> **Requirement**:
The lines needed are those below that contain the word "NoDup"; copy each one.

——

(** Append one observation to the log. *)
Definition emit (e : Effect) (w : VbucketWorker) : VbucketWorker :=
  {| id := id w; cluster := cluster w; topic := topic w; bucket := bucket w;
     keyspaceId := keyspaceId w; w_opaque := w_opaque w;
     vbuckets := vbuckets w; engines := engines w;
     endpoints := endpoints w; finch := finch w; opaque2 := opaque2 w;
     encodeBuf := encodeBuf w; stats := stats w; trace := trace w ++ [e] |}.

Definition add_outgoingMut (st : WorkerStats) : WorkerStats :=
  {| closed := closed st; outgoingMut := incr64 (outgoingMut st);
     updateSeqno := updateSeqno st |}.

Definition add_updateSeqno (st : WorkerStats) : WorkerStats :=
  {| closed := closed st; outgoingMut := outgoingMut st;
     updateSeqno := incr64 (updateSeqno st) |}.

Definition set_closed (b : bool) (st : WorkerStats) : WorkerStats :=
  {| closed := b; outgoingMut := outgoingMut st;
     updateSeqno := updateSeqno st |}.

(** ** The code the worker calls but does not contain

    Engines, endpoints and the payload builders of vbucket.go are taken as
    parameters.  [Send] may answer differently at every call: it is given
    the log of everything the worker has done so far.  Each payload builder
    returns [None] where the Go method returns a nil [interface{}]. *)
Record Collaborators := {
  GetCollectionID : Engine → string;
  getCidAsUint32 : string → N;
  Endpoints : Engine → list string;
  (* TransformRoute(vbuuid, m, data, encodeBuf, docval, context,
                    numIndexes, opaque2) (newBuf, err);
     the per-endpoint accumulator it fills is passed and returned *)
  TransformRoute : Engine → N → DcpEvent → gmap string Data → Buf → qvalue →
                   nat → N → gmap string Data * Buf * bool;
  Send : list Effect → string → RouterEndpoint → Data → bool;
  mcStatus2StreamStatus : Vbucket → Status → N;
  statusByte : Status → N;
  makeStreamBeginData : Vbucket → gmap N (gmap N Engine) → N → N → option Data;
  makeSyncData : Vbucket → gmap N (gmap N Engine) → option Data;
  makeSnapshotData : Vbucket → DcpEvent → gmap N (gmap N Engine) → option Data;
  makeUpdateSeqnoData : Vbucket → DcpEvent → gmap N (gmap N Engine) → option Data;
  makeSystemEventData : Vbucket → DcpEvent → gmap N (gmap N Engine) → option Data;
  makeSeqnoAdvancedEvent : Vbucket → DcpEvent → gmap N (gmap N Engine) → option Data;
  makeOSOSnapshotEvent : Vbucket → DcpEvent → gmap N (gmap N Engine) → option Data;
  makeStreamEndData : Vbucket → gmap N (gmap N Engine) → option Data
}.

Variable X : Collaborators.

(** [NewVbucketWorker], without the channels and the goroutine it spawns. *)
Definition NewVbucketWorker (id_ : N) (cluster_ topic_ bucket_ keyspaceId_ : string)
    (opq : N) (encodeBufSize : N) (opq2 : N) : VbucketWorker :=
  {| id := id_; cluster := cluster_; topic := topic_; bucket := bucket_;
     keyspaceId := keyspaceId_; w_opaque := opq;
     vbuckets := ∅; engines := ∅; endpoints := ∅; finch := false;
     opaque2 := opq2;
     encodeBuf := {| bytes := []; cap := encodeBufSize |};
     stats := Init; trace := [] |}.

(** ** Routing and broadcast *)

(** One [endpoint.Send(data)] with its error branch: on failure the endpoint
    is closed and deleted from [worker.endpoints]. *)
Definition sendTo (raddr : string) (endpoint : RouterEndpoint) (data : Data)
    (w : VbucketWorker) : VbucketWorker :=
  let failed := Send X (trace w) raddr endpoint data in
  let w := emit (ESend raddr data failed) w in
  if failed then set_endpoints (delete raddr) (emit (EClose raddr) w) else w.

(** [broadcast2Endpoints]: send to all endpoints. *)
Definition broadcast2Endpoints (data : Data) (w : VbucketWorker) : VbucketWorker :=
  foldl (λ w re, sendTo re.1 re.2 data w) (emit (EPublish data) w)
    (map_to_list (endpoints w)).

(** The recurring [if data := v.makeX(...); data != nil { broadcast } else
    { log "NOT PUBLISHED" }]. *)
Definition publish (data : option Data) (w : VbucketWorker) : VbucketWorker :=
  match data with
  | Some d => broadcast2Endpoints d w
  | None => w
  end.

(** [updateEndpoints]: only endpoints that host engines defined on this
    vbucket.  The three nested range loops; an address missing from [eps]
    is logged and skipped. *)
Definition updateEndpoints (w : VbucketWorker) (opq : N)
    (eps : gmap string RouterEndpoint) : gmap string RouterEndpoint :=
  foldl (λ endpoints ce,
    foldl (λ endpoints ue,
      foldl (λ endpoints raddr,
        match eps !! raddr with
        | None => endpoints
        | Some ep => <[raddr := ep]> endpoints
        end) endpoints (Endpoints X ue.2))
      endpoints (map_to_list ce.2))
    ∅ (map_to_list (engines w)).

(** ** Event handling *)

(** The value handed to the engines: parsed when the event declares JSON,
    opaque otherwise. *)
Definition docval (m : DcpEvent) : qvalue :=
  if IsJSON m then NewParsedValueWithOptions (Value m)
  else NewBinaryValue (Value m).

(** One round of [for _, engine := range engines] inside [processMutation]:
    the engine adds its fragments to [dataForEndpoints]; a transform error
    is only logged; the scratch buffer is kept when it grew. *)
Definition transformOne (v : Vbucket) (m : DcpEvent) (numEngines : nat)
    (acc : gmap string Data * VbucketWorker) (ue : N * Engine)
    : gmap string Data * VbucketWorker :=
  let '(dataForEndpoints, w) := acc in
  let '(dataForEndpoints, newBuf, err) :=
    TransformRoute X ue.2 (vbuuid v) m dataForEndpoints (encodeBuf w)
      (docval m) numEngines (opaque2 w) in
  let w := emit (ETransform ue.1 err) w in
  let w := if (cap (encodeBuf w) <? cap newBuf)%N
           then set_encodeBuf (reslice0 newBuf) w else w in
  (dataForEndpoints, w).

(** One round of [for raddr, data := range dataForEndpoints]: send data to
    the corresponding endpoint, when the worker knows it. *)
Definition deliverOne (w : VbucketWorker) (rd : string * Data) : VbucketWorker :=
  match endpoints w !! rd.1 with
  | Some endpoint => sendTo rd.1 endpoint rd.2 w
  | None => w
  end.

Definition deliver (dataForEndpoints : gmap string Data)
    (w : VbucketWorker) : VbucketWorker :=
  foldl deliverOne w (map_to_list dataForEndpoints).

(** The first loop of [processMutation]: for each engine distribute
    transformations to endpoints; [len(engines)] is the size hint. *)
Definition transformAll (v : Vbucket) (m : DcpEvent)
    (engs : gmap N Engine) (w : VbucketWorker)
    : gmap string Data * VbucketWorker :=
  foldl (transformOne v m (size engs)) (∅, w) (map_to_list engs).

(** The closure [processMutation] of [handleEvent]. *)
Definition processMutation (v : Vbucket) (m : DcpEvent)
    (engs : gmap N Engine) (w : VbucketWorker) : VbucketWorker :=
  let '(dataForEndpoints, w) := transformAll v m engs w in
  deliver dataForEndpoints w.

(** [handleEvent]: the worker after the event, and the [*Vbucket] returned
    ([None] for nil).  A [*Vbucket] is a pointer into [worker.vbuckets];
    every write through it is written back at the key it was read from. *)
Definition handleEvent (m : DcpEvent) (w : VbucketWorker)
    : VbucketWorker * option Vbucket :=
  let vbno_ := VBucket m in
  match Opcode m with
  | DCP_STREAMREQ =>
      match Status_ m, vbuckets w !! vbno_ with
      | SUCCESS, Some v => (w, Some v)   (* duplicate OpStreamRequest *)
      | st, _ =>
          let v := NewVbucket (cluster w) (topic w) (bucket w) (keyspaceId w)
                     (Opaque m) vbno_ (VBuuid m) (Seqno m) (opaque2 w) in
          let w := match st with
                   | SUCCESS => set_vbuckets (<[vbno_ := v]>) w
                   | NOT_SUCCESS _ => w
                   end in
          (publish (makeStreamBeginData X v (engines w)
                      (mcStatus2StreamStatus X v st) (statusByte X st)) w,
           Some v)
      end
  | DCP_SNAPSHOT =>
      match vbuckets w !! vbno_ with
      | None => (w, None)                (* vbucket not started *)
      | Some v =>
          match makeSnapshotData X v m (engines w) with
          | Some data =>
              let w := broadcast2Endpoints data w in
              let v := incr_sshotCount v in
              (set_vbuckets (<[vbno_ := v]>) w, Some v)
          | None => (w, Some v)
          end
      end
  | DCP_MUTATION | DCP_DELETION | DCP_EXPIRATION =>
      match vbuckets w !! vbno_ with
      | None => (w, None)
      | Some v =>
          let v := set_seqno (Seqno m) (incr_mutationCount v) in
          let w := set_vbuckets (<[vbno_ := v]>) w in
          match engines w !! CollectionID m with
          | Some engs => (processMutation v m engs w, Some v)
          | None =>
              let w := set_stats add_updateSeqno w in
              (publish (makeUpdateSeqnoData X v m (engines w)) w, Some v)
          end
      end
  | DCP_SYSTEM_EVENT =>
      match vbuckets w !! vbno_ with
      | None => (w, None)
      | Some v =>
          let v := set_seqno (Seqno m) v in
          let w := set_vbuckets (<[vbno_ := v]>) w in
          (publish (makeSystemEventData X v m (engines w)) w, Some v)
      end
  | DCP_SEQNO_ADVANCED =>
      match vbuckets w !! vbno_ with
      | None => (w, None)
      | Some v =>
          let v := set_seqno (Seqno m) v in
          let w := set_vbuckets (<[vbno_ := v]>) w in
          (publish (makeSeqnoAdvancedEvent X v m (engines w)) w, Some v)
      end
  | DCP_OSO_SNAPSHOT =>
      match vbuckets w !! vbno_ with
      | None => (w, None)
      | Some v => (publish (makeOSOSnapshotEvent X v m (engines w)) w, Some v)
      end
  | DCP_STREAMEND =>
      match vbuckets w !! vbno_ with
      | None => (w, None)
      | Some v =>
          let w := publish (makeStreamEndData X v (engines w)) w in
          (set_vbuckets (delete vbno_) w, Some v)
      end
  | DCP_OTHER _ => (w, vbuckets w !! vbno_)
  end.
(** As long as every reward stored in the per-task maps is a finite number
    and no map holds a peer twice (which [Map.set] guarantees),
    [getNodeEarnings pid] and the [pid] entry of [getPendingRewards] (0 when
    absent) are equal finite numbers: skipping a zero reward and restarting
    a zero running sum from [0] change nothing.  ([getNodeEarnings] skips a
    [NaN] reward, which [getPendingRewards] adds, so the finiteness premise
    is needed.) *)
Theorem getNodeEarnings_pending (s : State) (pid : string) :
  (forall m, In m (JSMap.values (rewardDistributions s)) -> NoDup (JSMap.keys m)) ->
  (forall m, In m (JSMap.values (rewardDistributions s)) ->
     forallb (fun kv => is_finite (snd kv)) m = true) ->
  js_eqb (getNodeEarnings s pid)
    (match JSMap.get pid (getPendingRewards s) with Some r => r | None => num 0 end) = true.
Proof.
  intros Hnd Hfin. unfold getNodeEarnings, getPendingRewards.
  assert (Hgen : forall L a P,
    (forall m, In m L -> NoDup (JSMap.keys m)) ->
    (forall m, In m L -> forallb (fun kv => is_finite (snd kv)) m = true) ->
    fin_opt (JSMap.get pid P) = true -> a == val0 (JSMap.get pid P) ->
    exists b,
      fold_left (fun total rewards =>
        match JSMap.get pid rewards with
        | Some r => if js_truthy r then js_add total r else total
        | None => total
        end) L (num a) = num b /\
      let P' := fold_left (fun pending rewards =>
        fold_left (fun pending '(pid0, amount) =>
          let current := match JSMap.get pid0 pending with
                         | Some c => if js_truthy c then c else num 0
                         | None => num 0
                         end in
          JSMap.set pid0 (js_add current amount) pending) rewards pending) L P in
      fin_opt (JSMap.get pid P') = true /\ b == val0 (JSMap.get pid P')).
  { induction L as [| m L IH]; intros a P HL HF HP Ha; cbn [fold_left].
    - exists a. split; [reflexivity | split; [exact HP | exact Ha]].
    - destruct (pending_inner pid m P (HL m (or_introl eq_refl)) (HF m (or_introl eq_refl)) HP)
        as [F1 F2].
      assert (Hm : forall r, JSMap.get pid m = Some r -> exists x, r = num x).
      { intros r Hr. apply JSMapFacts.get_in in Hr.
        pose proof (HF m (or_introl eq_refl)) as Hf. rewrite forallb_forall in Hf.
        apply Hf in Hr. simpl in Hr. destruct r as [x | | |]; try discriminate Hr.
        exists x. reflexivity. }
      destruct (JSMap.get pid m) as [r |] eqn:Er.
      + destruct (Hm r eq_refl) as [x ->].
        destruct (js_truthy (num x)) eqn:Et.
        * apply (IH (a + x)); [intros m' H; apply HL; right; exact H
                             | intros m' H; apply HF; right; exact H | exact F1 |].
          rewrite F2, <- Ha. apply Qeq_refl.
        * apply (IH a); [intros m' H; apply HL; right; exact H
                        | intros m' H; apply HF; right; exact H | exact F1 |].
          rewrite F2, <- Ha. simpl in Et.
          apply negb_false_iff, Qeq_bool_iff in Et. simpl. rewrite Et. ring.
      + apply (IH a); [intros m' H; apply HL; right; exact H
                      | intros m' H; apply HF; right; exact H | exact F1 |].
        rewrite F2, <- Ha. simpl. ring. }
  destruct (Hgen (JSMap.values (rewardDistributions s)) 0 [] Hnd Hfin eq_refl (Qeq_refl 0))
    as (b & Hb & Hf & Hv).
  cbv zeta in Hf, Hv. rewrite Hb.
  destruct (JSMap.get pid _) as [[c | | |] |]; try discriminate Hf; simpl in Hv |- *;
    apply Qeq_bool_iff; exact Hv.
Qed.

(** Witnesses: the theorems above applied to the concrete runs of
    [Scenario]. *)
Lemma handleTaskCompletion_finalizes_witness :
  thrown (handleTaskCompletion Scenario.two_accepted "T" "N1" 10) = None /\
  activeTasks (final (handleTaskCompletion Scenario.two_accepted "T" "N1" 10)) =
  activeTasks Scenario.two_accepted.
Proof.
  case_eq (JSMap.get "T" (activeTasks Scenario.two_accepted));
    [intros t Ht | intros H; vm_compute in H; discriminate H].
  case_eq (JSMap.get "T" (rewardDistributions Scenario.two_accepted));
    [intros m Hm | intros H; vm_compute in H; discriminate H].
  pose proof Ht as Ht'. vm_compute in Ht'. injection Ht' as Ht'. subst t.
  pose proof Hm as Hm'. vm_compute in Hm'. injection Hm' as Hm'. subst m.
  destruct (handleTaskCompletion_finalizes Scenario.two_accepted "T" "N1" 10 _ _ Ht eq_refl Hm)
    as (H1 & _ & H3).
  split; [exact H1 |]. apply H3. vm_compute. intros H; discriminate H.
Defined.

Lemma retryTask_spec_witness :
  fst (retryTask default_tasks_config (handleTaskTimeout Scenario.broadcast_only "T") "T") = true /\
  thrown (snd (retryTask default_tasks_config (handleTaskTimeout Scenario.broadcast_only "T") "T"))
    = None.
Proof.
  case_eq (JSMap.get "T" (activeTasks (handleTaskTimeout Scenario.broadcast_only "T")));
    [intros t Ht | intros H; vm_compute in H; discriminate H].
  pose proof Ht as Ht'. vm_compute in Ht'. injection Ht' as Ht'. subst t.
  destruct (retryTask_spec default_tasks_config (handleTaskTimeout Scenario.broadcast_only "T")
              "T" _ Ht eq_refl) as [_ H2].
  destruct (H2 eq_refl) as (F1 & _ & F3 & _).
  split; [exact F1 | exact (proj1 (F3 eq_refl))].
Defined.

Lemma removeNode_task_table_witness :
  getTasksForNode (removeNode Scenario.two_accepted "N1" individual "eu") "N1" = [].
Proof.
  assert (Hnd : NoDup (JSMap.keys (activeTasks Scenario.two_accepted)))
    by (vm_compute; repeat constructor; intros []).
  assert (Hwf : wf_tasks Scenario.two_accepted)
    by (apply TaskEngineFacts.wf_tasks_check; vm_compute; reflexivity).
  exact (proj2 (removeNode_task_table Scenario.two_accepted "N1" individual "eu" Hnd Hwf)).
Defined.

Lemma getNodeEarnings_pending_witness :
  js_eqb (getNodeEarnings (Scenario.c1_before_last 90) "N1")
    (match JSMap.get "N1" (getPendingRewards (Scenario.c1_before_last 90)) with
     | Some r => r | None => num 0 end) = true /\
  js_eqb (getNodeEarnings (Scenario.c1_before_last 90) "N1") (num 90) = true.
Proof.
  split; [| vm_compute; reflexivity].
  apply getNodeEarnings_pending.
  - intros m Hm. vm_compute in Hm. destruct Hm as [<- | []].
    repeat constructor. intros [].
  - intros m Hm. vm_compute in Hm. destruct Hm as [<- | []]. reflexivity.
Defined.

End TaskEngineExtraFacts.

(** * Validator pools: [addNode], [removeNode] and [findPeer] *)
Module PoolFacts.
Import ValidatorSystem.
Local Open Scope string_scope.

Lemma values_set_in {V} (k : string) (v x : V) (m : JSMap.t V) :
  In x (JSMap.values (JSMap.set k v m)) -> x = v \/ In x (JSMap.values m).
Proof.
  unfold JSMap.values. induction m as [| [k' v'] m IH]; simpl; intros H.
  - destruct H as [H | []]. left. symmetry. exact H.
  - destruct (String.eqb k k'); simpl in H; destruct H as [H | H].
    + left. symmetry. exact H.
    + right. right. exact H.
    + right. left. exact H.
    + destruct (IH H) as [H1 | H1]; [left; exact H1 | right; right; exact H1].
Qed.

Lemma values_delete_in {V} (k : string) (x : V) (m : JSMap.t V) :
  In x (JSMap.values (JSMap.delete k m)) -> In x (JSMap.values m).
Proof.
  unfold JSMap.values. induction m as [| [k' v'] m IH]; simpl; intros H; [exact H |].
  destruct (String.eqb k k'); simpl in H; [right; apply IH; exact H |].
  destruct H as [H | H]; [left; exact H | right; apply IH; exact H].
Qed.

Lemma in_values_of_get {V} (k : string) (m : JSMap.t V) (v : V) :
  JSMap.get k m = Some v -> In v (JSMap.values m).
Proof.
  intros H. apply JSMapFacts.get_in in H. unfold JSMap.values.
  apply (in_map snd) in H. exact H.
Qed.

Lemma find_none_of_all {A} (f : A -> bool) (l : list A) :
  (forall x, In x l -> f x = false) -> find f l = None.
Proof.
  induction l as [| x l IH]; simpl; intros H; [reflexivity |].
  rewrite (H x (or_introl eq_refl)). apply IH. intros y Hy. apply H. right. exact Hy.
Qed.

——

> **Response for this exercise**:
  (forall m, In m (JSMap.values (rewardDistributions s)) -> NoDup (JSMap.keys m)) ->
    (forall m, In m L -> NoDup (JSMap.keys m)) ->
  assert (Hnd : NoDup (JSMap.keys (activeTasks Scenario.two_accepted)))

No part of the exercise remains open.